Pensão, separação e o orçamento da família
Uma separação mexe com o bolso dos dois lados: quem paga vê a renda apertar e quem cuida assume despesas. Em ambos os casos, organizar as contas é essencial. Vale começar por uma reserva de emergência e por estratégias de como guardar dinheiro mesmo com salário apertado.
Se as dívidas se acumularam no processo, veja como limpar o nome no SPC e Serasa. E quem está em situação de vulnerabilidade pode ter direito a apoios do governo: vale conferir o Bolsa Família, o BPC/LOAS e manter o CadÚnico atualizado. Na hora da declaração, a pensão paga e recebida tem regras próprias — veja o guia do IR 2026.
Pensão alimentícia e o Imposto de Renda
Um ponto que mudou e que pouca gente sabe: desde 2022, por decisão do STF (ADI 5422), quem recebe pensão alimentícia não paga Imposto de Renda sobre esses valores. A pensão deixou de ser tratada como rendimento tributável do beneficiário — uma vitória importante, principalmente para mães que criam os filhos.
Na prática, isso significa:
- Quem recebe não declara a pensão como rendimento tributável e não paga imposto sobre ela. Quem já havia pago em anos anteriores pode ter direito à restituição.
- Quem paga a pensão fixada em decisão judicial ou acordo homologado pode deduzir os valores na declaração do Imposto de Renda, reduzindo o imposto a pagar.
Por isso é fundamental que a pensão seja formalizada — por acordo homologado ou decisão judicial. Pagamentos "por fora", sem registro, não podem ser deduzidos e não têm valor de prova caso vire disputa. Guarde sempre os comprovantes (transferência, recibo), tanto para deduzir no IR quanto para se proteger em uma eventual execução.

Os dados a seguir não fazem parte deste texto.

(* ===== verification/IotPlug.v ===== *)
(** * IotPlug: the power plug of the IoT demo

    IoT_Demo/user/user_plug.c with include/user_plug.h, compiled with
    [PLUG_DEVICE]: the relay, its saved state, the link LED and the key.
    IoT_Demo/driver/key.c is the key driver of Keys.v but for the delay of a long
    press (5 s instead of 3 s), which [key_init] does not use. *)

From Stdlib Require Import String.
From stdpp Require Import gmap.
From S2P Require Import Prelude CMem Board Keys MqttConfig IotLight.
Local Open Scope string_scope.
Local Open Scope Z_scope.
Local Open Scope sm_scope.
Local Open Scope list_scope.

Definition PLUG_KEY_NUM : Z := 1.
Definition PLUG_KEY_0_IO_MUX : Z := PERIPHS_IO_MUX_MTCK_U.
Definition PLUG_KEY_0_IO_NUM : Z := 13.
Definition PLUG_KEY_0_IO_FUNC : Z := FUNC_GPIO13.
Definition PLUG_WIFI_LED_IO_MUX : Z := PERIPHS_IO_MUX_GPIO0_U.
Definition PLUG_WIFI_LED_IO_NUM : Z := 0.
Definition PLUG_WIFI_LED_IO_FUNC : Z := FUNC_GPIO0.
Definition PLUG_LINK_LED_IO_MUX : Z := PERIPHS_IO_MUX_MTDI_U.
Definition PLUG_LINK_LED_IO_NUM : Z := 12.
Definition PLUG_LINK_LED_IO_FUNC : Z := FUNC_GPIO12.
Definition PLUG_RELAY_LED_IO_MUX : Z := PERIPHS_IO_MUX_MTDO_U.
Definition PLUG_RELAY_LED_IO_NUM : Z := 15.
Definition PLUG_RELAY_LED_IO_FUNC : Z := FUNC_GPIO15.

(** [plug_param] is the four bytes of [struct plug_saved_param]; its first is [status]. *)
Record plug_vars := mk_plug { plug_param : list Z; link_led_level : Z }.
#[export] Instance eta_plug : Settable plug_vars := λ v, mk_plug (plug_param v) (link_led_level v).
Definition plug_initial : plug_vars := mk_plug [0; 0; 0; 0] 0.
Definition plug_addr : Z := (PRIV_PARAM_START_SEC + PRIV_PARAM_SAVE) * SPI_FLASH_SEC_SIZE.

Section Plug.
Context `{Env} `{Flash} {X : Type} `{PP : Part X plug_vars} `{PK : Part X keys_param}.

Definition PLUG_STATUS_OUTPUT (pin on : Z) : F X unit := GPIO_OUTPUT_SET pin on.

Definition user_plug_get_status : F X Z := p <- pvar plug_param ;; slift (rd p 0).

(** [status] is a [bool], an unsigned char of the SDK. *)
Definition user_plug_set_status (status : Z) : F X unit :=
  old <- user_plug_get_status ;;
  swhen (negb (status =? old)) (
    if 1 <? status then call (os_printf "error status input!\n")
    else
      p <- pvar plug_param ;; p <- slift (wr p 0 status) ;;
      pmodify (λ v, v <| plug_param := p |>) ;;
      PLUG_STATUS_OUTPUT PLUG_RELAY_LED_IO_NUM status).

Definition user_plug_short_press : F X unit :=
  old <- user_plug_get_status ;;
  user_plug_set_status (Z.land (Z.lnot old) 0x01) ;;
  call (spi_flash_erase_sector (PRIV_PARAM_START_SEC + PRIV_PARAM_SAVE)) ;;
  p <- pvar plug_param ;;
  call (spi_flash_write plug_addr p).

Definition user_plug_long_press (user_esp_platform_set_active : Z -> F X unit) : F X unit :=
  user_esp_platform_set_active 0 ;;
  call system_restore ;;
  call system_restart.

Definition user_link_led_init : F X unit := PIN_FUNC_SELECT PLUG_LINK_LED_IO_MUX PLUG_LINK_LED_IO_FUNC.

Definition user_link_led_output (level : Z) : F X unit := GPIO_OUTPUT_SET (GPIO_ID_PIN PLUG_LINK_LED_IO_NUM) level.

Definition user_link_led_timer_cb : F X unit :=
  pmodify (λ v, v <| link_led_level := Z.land (Z.lnot (link_led_level v)) 0x01 |>) ;;
  l <- pvar link_led_level ;;
  GPIO_OUTPUT_SET (GPIO_ID_PIN PLUG_LINK_LED_IO_NUM) l.

Definition user_link_led_timer_init : F X unit :=
  call (os_timer_disarm link_led_timer) ;;
  call (os_timer_setfn link_led_timer fp_user_link_led_timer_cb) ;;
  call (os_timer_arm link_led_timer 50 1) ;;
  pmodify (λ v, v <| link_led_level := 0 |>) ;;
  GPIO_OUTPUT_SET (GPIO_ID_PIN PLUG_LINK_LED_IO_NUM) 0.

Definition user_link_led_timer_done : F X unit :=
  call (os_timer_disarm link_led_timer) ;;
  GPIO_OUTPUT_SET (GPIO_ID_PIN PLUG_LINK_LED_IO_NUM) 0.

Definition user_plug_init : F X unit :=
  user_link_led_init ;;
  call (wifi_status_led_install PLUG_WIFI_LED_IO_NUM PLUG_WIFI_LED_IO_MUX PLUG_WIFI_LED_IO_FUNC) ;;
  pmodify (λ _, mk_keys PLUG_KEY_NUM
    [key_init_single PLUG_KEY_0_IO_NUM PLUG_KEY_0_IO_MUX PLUG_KEY_0_IO_FUNC
       (Some fp_user_plug_long_press) (Some fp_user_plug_short_press)]) ;;
  key_init ;;
  b <- spi_flash_read plug_addr 4 ;;
  pmodify (λ v, v <| plug_param := b |>) ;;
  PIN_FUNC_SELECT PLUG_RELAY_LED_IO_MUX PLUG_RELAY_LED_IO_FUNC ;;
  status <- user_plug_get_status ;;
  swhen (status =? 0xff) (
    p <- pvar plug_param ;; p <- slift (wr p 0 1) ;; pmodify (λ v, v <| plug_param := p |>)) ;;
  status <- user_plug_get_status ;;
  PLUG_STATUS_OUTPUT PLUG_RELAY_LED_IO_NUM status.
End Plug.

(** ** The relay and the flash *)

(** Where the output of the relay stands after the calls so far. *)
Definition relay_step (b : bool) (e : event) : bool :=
  match e with
  | Do (gpio_output_set set_mask clear_mask _ _) =>
      if Z.testbit set_mask PLUG_RELAY_LED_IO_NUM then true
      else if Z.testbit clear_mask PLUG_RELAY_LED_IO_NUM then false else b
  | _ => b
  end.
Definition relay (l : list event) : bool := fold_left relay_step l false.

Lemma relay_set l v : v = 0 \/ v = 1 ->
  relay (l ++ [Do (gpio_output_set (Z.shiftl v PLUG_RELAY_LED_IO_NUM)
    (Z.shiftl (Z.land (Z.lnot v) 0x01) PLUG_RELAY_LED_IO_NUM) (Z.shiftl 1 PLUG_RELAY_LED_IO_NUM) 0)]) = (v =? 1).
Proof. unfold relay. rewrite fold_left_app. by intros [-> | ->]. Qed.

Definition no_flash (e : event) : Prop := flash_sector e = None.
Lemma flash_same `{!Flash} `{!NorFlash} l k sec a n : in_sector sec a n -> Forall no_flash k -> spi_flash (l ++ k) a n = spi_flash l a n.
Proof.
  intros Hs Hk. induction k as [|e k IH] using rev_ind; [by rewrite app_nil_r|]. apply Forall_app in Hk as [Hk He].
  apply Forall_cons_1 in He as [He _]. assert (Hne : flash_sector e <> Some sec) by (unfold no_flash in He; by rewrite He).
  rewrite app_assoc, (flash_other _ _ _ _ _ Hs Hne); [by apply IH|]. intros a' d ->. done.
Qed.

Section Laws.
Context `{Env} `{!Flash} `{!NorFlash} {X : Type} `{PP : Part X plug_vars} `{PK : Part X keys_param}.
Implicit Types s : sys X.

Definition param s : list Z := plug_param (part (st s)).
Definition status_of s : Z := nthZ (param s) 0.
Definition plug_ok s : Prop := zlen (param s) = 4 /\ Forall is_byte (param s) /\ (status_of s = 0 \/ status_of s = 1).

Lemma plug_in_sector n : 0 <= n <= 4096 -> in_sector (PRIV_PARAM_START_SEC + PRIV_PARAM_SAVE) plug_addr n.
Proof. unfold in_sector, plug_addr, SPI_FLASH_SEC_SIZE, PRIV_PARAM_START_SEC, PRIV_PARAM_SAVE. lia. Qed.

Lemma wp_status s (Q : Z -> sys X -> Prop) : zlen (param s) = 4 -> Q (status_of s) s -> wp user_plug_get_status s Q.
Proof. intros Hz HQ. apply wp_bind, wp_pvar, (wp_lift _ (status_of s)); [apply rd_Some; fold (param s); lia|done]. Qed.

Lemma set_status_ok v s : plug_ok s -> v = 0 \/ v = 1 -> wp (user_plug_set_status v) s (λ _ s', plug_ok s' /\
  status_of s' = v /\ exists k, log s' = log s ++ k /\ Forall no_flash k /\ (relay (log s) = (status_of s =? 1) -> relay (log s') = (v =? 1))).
Proof.
  intros (Hz & Hb & Hs) Hv. apply wp_bind, wp_status; [done|]. apply wp_when; intros E.
  - zfalse (1 <? v). apply wp_bind, wp_pvar, wp_bind. fold (param s).
    destruct (wr_Some (param s) 0 v) as (b & Eb & Zb & Nb); [lia|]. apply (wp_lift _ b); [exact Eb|].
    apply wp_bind, wp_pmodify. unfold PLUG_STATUS_OUTPUT, GPIO_OUTPUT_SET. apply wp_call. cbn [log mem st].
    unfold plug_ok, status_of, param. cbn [st]. rewrite part_set. cbn [plug_param set_field].
    rewrite Nb by lia. cbn [Z.eqb]. split; [split; [lia|split; [|done]]|split; [done|]].
    + eapply bsplice_bytes; [exact Hb| |exact Eb]. apply Forall_singleton. unfold is_byte. lia.
    + eexists. split; [done|]. split; [by apply Forall_singleton|]. intros _. by apply relay_set.
  - apply negb_false_iff, Z.eqb_eq in E. subst v. split; [done|]. split; [done|]. exists []. rewrite app_nil_r. by repeat split.
Qed.

(** the plug remembers.  A press of the button toggles the relay and the
    state in flash, and when the device starts again, with whatever its variables
    hold, [user_plug_init] drives the relay with that state. *)
Theorem plug_state_survives s :
  plug_ok s -> relay (log s) = (status_of s =? 1) ->
  wp user_plug_short_press s (λ _ s1, relay (log s1) = negb (relay (log s)) /\
    forall s2, log s2 = log s1 -> wp user_plug_init s2 (λ _ s3, relay (log s3) = relay (log s1) /\ param s3 = param s1)).
Proof.
  intros Hok Hr. pose proof Hok as (Hz & Hb & Hs). unfold user_plug_short_press. apply wp_bind, wp_status; [done|].
  assert (Hnew : Z.land (Z.lnot (status_of s)) 0x01 = 1 - status_of s) by (destruct Hs as [-> | ->]; done). rewrite Hnew.
  apply wp_bind. eapply wp_mono; [apply set_status_ok; [done|lia]|].
  intros [] s1 (Hok1 & Hs1 & k1 & Hl1 & _ & Hr1). specialize (Hr1 Hr). pose proof Hok1 as (Hz1 & Hb1 & _).
  apply wp_bind, wp_call, wp_bind, wp_pvar, wp_call. cbn [log mem st]. fold (param s1).
  assert (Hfl : spi_flash ((log s1 ++ [Do (spi_flash_erase_sector (PRIV_PARAM_START_SEC + PRIV_PARAM_SAVE))]) ++
    [Do (spi_flash_write plug_addr (param s1))]) plug_addr 4 = param s1).
  { rewrite <- Hz1. assert (Esec : plug_addr / SPI_FLASH_SEC_SIZE = PRIV_PARAM_START_SEC + PRIV_PARAM_SAVE) by reflexivity.
    apply flash_written; [rewrite Esec; apply plug_in_sector; lia|done|].
    rewrite flash_erased by (apply plug_in_sector; lia). unfold zlen. by rewrite Nat2Z.id. }
  set (l1 := (log s1 ++ _) ++ _) in *.
  assert (Hrl : relay l1 = (1 - status_of s =? 1)) by (unfold l1, relay in *; rewrite !fold_left_app; exact Hr1).
  split; [rewrite Hrl, Hr; by destruct Hs as [-> | ->]|]. intros s2 Hl2.
  unfold user_plug_init, user_link_led_init, key_init. unfold PIN_FUNC_SELECT at 1. apply wp_bind, wp_bind, wp_read, wp_write.
  apply wp_bind, wp_call, wp_bind, wp_pmodify, wp_bind, wp_bind, wp_call, wp_bind, wp_call, wp_bind, wp_pvar. cbn [log mem st].
  rewrite part_set. cbn [key_num]. change (seqZ 0 PLUG_KEY_NUM) with [0]. cbn [sfor].
  apply wp_bind, wp_bind, wp_bind. unfold the_key at 1. apply wp_bind, wp_pvar. cbn [log mem st]. rewrite part_set. cbn [single_key].
  eapply wp_lift; [reflexivity|]. apply wp_bind, wp_pmodify, wp_bind. unfold PIN_FUNC_SELECT at 1. apply wp_bind, wp_read, wp_write.
  cbn [log mem st]. apply wp_bind, wp_call, wp_bind, wp_call, wp_bind, wp_write. cbn [log mem st].
  apply wp_call. cbn [log mem st]. apply wp_ret, wp_call. cbn [log mem st].
  unfold spi_flash_read. apply wp_bind, wp_bind, wp_get. cbn [log mem st]. apply wp_ret.
  match goal with |- wp _ {| log := ?L; mem := _; st := _ |} _ => set (lr := L) end.
  assert (Hlr : exists k, lr = l1 ++ k /\ Forall no_flash k /\ relay lr = relay l1).
  { eexists. split; [unfold lr; rewrite Hl2; cbn [log]; rewrite <- !app_assoc; reflexivity|]. split; [by repeat (apply Forall_cons_2; [done|])|].
    unfold relay. unfold lr. rewrite Hl2. cbn [log]. by rewrite !fold_left_app. }
  destruct Hlr as (k & Hlk & Hk & Hrk).
  assert (Hread : spi_flash lr plug_addr 4 = param s1).
  { rewrite Hlk, (flash_same _ _ (PRIV_PARAM_START_SEC + PRIV_PARAM_SAVE)); [done|apply plug_in_sector; lia|done]. }
  rewrite Hread. apply wp_bind, wp_pmodify, wp_bind, wp_bind, wp_read, wp_write. cbn [log mem st].
  match goal with |- wp _ ?S _ => set (sr := S) end.
  assert (Hsr : param sr = param s1) by (unfold param, sr; cbn [st]; by rewrite part_set).
  assert (Hstat : status_of sr = 1 - status_of s) by (unfold status_of at 1; rewrite Hsr; exact Hs1).
  apply wp_bind, wp_status; [by rewrite Hsr|]. rewrite Hstat. zfalse (1 - status_of s =? 255). apply wp_bind, wp_ret.
  apply wp_bind, wp_status; [by rewrite Hsr|]. rewrite Hstat. apply wp_call. cbn [log mem st]. split.
  - rewrite Hrl. apply relay_set. lia.
  - unfold param in Hsr |- *. cbn [st]. exact Hsr.
Qed.
End Laws.

(** ** The theorem at a concrete input *)

Definition plug_parts : Type := plug_vars * keys_param.
Instance plug_part_vars : Part plug_parts plug_vars.
Proof. refine (mk_part plug_parts plug_vars fst (λ y x, (y, snd x)) _ _ _); [done|done|by intros []]. Defined.
Instance plug_part_keys : Part plug_parts keys_param.
Proof. refine (mk_part plug_parts keys_param snd (λ y x, (fst x, y)) _ _ _); [done|done|by intros []]. Defined.
Definition plugged_in : sys plug_parts := mk_sys [] ∅ (plug_initial, mk_keys 0 []).

Lemma plug_state_survives_witness :
  wp (@user_plug_short_press plug_parts _) plugged_in (λ _ s1, relay (log s1) = true /\
    wp (@user_plug_init released nor_flash plug_parts _ _) (mk_sys (log s1) ∅ (plug_initial, mk_keys 0 []))
      (λ _ s3, relay (log s3) = true)).
Proof.
  destruct (@plug_state_survives released nor_flash nor_laws plug_parts _ _ plugged_in) as ([] & s1 & E & Hr & Hinit).
  - split; [reflexivity|]. split; [bytes_tac|left; reflexivity].
  - reflexivity.
  - exists tt, s1. split; [exact E|]. change (relay (log s1) = true) in Hr. split; [exact Hr|].
    destruct (Hinit (mk_sys (log s1) ∅ (plug_initial, mk_keys 0 [])) eq_refl) as ([] & s3 & E3 & H3 & _).
    exists tt, s3. split; [exact E3|]. congruence.
Defined.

Vale reforçar: cada caso tem detalhes próprios, e a orientação de um advogado ou da Defensoria Pública evita erros que custam caro lá na frente.
Perguntas frequentes sobre pensão alimentícia 2026
Quem tem direito à pensão?
Filhos menores (sempre), filhos maiores que estudam ou não podem trabalhar, ex-cônjuge dependente e pais idosos. A base é o art. 1.694 do Código Civil.
Existe percentual fixo em lei?
Não. A lei não fixa porcentagem. Na prática dos tribunais, fica entre 20% e 30% da renda líquida, conforme o binômio necessidade-possibilidade.
Como pedir de graça?
Pela Defensoria Pública, que é gratuita. Leve seus documentos, a certidão do filho e os comprovantes de despesas à unidade mais próxima.
Até que idade o filho recebe?
Não acaba aos 18 automaticamente (Súmula 358 do STJ). Se cursa faculdade ou técnico, costuma ir até cerca dos 24 anos, se comprovar.
O que acontece se não pagar?
Execução e prisão civil de 1 a 3 meses (art. 528 do CPC), em regime fechado. A dívida não some com a prisão.
Guarda compartilhada acaba com a pensão?
Não. Guarda é sobre cuidar; pensão é sobre sustentar. Quem tem renda maior ou menos despesas diretas pode pagar mesmo assim.
Como reduzir ou aumentar o valor?
Por ação revisional (art. 1.699). Mudou a renda ou as despesas, peça ao juiz. O valor não muda sozinho.
O desconto em folha é obrigatório?
Não, mas é a forma mais segura. O juiz pode determinar que o empregador desconte a pensão direto do salário e repasse.
Pensão alimentícia é, antes de tudo, sobre garantir o sustento de quem depende — em geral, uma criança. As regras existem para equilibrar a necessidade de quem recebe e a possibilidade de quem paga. Conhecer o caminho ajuda os dois lados a agir com tranquilidade. E lembre: cada família é única, e situações específicas pedem a orientação de um advogado ou da Defensoria Pública, que atende de graça quem precisa.